Activity: Can you return the records below exactly as they stand, but only from the first line through the one with "Lemma has_flags_update_other s"?

Entries supplied START

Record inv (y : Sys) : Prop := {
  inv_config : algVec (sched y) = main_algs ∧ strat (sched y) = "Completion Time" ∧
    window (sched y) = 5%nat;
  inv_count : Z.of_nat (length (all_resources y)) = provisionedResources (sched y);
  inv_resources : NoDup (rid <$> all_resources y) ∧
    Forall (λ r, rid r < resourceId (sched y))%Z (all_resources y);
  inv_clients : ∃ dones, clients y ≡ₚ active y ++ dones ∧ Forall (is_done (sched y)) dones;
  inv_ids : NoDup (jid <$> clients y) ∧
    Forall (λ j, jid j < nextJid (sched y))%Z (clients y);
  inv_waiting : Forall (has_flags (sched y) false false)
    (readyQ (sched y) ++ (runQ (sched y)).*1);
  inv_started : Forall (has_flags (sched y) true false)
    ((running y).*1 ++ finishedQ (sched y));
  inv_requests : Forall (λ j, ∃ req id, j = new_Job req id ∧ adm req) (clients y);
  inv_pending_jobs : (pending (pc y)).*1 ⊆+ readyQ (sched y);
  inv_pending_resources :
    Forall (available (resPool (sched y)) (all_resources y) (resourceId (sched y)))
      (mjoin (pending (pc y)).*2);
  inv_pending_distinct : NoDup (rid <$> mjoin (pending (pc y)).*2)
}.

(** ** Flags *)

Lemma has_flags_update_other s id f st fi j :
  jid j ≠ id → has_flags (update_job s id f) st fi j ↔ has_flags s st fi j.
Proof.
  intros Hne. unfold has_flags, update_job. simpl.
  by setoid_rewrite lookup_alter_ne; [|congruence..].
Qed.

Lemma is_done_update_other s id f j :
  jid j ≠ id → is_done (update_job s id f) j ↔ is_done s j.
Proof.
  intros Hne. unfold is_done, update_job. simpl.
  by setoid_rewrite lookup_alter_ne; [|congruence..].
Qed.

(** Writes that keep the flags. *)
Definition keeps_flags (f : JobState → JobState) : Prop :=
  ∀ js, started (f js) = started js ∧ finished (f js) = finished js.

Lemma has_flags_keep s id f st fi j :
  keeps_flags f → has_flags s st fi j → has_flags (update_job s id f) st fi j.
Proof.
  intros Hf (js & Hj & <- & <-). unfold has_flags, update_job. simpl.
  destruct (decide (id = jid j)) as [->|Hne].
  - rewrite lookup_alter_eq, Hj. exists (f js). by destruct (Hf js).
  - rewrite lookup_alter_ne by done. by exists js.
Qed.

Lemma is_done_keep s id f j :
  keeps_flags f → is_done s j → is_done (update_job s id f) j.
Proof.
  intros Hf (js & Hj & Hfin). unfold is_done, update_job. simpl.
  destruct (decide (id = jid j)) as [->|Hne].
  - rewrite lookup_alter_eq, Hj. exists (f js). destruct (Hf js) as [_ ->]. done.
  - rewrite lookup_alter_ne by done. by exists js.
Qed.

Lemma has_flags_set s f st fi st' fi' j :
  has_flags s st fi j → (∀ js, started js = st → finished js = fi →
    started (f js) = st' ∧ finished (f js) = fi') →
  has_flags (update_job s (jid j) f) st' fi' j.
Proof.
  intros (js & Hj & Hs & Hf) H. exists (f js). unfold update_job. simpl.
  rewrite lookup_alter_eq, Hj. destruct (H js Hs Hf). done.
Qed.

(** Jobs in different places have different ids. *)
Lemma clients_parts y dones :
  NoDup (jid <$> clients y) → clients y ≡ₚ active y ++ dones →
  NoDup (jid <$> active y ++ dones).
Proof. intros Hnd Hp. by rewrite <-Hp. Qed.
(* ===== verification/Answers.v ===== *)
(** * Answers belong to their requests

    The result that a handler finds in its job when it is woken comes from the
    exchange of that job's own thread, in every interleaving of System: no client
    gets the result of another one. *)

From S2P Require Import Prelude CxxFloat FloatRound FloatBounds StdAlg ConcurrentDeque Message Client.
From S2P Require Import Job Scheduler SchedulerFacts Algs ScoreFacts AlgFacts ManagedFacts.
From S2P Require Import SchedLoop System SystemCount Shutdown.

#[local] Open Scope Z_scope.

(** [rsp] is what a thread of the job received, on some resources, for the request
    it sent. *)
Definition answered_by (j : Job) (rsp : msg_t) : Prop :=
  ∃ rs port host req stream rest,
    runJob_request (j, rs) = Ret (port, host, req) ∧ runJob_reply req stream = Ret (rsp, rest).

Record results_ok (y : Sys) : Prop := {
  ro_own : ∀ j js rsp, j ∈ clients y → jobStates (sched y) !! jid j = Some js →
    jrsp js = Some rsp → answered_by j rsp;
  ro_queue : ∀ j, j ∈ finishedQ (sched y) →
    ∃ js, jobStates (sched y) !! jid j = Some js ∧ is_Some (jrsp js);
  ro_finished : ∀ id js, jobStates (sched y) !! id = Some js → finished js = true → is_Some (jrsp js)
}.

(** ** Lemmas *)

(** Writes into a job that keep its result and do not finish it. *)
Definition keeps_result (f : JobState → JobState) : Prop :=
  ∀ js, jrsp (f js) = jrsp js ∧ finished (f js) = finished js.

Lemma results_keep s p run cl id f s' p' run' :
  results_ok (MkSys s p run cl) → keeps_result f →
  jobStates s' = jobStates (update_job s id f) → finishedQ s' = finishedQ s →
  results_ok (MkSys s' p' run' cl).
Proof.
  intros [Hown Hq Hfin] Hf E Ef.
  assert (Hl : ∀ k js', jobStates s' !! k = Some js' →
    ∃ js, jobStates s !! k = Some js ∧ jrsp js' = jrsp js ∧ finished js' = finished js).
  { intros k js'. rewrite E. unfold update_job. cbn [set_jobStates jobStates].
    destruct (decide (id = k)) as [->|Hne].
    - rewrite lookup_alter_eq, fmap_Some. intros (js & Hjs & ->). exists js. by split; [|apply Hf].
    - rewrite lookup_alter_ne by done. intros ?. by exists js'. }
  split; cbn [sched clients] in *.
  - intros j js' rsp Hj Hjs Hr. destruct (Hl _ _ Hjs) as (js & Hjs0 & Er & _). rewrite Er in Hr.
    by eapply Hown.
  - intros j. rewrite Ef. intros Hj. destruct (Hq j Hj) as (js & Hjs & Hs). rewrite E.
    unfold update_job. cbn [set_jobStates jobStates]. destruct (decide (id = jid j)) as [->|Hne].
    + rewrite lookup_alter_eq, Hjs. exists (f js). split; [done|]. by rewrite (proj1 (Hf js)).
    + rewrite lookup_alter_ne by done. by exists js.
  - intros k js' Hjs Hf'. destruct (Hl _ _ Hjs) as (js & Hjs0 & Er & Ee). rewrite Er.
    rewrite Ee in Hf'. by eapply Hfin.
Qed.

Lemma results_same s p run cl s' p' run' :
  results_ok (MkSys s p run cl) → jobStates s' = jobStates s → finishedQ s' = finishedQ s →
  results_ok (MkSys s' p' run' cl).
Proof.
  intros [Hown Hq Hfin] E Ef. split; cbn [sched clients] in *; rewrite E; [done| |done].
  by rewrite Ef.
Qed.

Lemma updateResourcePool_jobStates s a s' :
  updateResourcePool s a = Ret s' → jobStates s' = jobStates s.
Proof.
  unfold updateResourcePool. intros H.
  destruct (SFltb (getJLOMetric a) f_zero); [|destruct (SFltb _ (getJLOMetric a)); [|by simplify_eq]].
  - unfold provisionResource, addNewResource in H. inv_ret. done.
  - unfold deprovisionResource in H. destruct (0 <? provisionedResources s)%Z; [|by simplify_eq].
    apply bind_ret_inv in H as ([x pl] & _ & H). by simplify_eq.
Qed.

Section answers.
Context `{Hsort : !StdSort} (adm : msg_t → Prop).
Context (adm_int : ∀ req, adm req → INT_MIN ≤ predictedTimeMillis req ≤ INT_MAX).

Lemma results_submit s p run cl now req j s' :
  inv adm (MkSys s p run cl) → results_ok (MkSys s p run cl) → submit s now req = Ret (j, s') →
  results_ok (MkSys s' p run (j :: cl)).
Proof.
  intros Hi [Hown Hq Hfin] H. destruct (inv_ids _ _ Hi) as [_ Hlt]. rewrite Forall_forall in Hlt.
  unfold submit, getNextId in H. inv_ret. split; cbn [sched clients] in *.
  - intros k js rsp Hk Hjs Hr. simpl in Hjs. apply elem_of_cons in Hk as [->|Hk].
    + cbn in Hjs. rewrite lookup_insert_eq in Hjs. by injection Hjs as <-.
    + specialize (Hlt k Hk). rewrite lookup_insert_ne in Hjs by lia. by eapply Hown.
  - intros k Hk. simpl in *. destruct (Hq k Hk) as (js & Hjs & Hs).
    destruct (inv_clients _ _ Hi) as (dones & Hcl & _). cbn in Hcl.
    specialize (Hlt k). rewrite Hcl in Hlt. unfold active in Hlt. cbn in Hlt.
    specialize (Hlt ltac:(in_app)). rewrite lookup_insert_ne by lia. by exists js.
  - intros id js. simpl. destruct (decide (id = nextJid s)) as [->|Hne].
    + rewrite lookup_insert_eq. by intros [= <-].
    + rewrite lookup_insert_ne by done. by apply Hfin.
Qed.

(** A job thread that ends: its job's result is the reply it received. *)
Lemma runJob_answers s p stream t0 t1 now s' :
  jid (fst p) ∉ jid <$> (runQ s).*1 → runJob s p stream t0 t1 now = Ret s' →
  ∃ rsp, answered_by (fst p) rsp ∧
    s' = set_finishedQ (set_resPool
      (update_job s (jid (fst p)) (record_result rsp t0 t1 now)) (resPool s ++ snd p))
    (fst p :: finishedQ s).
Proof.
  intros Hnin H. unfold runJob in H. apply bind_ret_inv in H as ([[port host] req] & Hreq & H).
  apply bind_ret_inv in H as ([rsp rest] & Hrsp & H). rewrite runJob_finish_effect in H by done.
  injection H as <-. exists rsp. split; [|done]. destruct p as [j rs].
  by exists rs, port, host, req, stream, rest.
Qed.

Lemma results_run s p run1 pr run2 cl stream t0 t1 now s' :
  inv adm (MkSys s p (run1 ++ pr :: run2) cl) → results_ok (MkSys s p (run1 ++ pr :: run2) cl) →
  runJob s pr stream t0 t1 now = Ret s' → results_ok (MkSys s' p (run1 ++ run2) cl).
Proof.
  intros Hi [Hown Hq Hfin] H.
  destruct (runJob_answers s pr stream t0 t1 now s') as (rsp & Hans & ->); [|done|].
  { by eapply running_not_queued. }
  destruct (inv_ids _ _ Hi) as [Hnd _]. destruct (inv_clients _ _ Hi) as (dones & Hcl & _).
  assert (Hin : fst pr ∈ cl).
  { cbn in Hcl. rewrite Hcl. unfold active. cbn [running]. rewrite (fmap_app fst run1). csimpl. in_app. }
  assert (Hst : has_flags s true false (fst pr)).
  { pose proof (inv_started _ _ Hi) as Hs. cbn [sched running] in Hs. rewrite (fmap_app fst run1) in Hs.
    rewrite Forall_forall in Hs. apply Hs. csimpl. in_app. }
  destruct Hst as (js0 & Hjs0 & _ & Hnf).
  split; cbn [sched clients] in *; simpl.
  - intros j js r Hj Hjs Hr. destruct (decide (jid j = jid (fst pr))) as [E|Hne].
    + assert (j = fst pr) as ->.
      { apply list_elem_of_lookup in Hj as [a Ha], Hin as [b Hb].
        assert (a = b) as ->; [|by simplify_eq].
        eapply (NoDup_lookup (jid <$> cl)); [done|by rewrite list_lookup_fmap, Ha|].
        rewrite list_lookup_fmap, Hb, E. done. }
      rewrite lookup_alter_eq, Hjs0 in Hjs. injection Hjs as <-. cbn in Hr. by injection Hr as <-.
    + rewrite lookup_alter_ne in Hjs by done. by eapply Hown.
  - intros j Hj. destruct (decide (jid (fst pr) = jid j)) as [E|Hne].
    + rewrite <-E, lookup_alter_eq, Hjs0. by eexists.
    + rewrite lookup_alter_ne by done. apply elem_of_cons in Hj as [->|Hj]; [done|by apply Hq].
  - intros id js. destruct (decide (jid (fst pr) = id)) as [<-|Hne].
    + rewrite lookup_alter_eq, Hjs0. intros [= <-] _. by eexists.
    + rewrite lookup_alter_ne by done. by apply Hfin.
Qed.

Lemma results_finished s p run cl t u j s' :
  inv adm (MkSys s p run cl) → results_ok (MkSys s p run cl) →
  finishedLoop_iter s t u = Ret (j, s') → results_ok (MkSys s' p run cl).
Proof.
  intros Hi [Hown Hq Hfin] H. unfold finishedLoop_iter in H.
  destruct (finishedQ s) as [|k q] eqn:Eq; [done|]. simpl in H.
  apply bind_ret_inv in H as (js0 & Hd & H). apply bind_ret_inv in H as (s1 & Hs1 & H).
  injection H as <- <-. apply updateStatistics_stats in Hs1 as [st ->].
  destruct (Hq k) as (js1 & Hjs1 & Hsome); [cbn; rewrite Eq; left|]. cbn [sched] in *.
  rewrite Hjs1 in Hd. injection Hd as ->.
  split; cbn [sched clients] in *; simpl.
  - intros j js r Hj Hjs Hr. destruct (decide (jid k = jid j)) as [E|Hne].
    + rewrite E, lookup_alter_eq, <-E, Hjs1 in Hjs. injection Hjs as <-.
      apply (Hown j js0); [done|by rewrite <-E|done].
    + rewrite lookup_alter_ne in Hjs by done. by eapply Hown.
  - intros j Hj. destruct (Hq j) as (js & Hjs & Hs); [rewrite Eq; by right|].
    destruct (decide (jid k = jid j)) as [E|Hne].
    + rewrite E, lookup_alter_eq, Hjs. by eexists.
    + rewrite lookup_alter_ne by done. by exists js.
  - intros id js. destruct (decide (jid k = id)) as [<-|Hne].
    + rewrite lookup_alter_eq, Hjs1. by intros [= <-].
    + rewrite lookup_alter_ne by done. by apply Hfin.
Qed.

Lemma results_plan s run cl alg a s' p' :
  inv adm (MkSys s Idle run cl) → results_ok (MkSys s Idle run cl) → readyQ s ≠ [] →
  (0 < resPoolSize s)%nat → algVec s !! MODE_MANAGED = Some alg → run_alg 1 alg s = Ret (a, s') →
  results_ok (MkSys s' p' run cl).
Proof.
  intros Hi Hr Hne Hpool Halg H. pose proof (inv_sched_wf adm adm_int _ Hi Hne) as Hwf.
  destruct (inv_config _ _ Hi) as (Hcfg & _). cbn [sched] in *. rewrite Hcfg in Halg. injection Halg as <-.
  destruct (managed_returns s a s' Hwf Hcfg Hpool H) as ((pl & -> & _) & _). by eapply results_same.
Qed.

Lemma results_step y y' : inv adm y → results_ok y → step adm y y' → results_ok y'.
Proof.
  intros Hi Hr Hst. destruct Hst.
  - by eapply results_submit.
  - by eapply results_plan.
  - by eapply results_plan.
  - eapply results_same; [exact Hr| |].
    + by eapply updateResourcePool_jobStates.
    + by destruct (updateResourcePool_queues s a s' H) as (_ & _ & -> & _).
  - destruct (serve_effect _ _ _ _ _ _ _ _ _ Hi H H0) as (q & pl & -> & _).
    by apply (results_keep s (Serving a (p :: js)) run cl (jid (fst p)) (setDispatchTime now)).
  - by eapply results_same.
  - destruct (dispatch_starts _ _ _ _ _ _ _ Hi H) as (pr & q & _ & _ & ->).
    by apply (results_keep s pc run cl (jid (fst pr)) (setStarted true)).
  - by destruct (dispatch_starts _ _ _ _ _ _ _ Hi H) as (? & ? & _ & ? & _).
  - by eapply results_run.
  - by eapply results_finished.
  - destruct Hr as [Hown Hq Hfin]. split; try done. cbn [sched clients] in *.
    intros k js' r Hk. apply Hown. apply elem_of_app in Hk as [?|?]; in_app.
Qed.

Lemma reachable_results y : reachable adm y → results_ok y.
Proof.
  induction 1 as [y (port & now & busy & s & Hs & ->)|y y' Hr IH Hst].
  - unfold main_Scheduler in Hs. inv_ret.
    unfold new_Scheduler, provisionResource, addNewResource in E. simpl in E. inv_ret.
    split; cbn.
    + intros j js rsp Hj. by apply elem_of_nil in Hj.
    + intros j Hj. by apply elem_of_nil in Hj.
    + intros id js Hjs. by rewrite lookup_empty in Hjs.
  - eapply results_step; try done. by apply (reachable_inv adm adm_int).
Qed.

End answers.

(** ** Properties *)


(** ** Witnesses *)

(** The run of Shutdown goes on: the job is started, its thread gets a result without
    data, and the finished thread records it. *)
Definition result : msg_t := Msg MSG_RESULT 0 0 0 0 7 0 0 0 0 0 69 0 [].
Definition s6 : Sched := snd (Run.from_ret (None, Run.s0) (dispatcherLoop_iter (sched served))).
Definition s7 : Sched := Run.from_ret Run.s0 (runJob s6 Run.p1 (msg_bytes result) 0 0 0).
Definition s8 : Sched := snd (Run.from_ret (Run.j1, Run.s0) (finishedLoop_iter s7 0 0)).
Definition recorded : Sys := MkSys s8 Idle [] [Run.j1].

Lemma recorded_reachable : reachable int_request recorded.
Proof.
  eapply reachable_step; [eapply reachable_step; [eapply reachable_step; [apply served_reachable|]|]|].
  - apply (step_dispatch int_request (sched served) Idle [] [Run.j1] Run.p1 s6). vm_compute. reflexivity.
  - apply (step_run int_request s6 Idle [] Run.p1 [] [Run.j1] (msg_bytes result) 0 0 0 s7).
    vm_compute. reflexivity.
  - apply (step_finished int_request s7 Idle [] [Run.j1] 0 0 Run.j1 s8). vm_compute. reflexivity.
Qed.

Entries supplied END

Task result:
Record inv (y : Sys) : Prop := {
  inv_config : algVec (sched y) = main_algs ∧ strat (sched y) = "Completion Time" ∧
    window (sched y) = 5%nat;
  inv_count : Z.of_nat (length (all_resources y)) = provisionedResources (sched y);
  inv_resources : NoDup (rid <$> all_resources y) ∧
    Forall (λ r, rid r < resourceId (sched y))%Z (all_resources y);
  inv_clients : ∃ dones, clients y ≡ₚ active y ++ dones ∧ Forall (is_done (sched y)) dones;
  inv_ids : NoDup (jid <$> clients y) ∧
    Forall (λ j, jid j < nextJid (sched y))%Z (clients y);
  inv_waiting : Forall (has_flags (sched y) false false)
    (readyQ (sched y) ++ (runQ (sched y)).*1);
  inv_started : Forall (has_flags (sched y) true false)
    ((running y).*1 ++ finishedQ (sched y));
  inv_requests : Forall (λ j, ∃ req id, j = new_Job req id ∧ adm req) (clients y);
  inv_pending_jobs : (pending (pc y)).*1 ⊆+ readyQ (sched y);
  inv_pending_resources :
    Forall (available (resPool (sched y)) (all_resources y) (resourceId (sched y)))
      (mjoin (pending (pc y)).*2);
  inv_pending_distinct : NoDup (rid <$> mjoin (pending (pc y)).*2)
}.

(** ** Flags *)

Lemma has_flags_update_other s id f st fi j :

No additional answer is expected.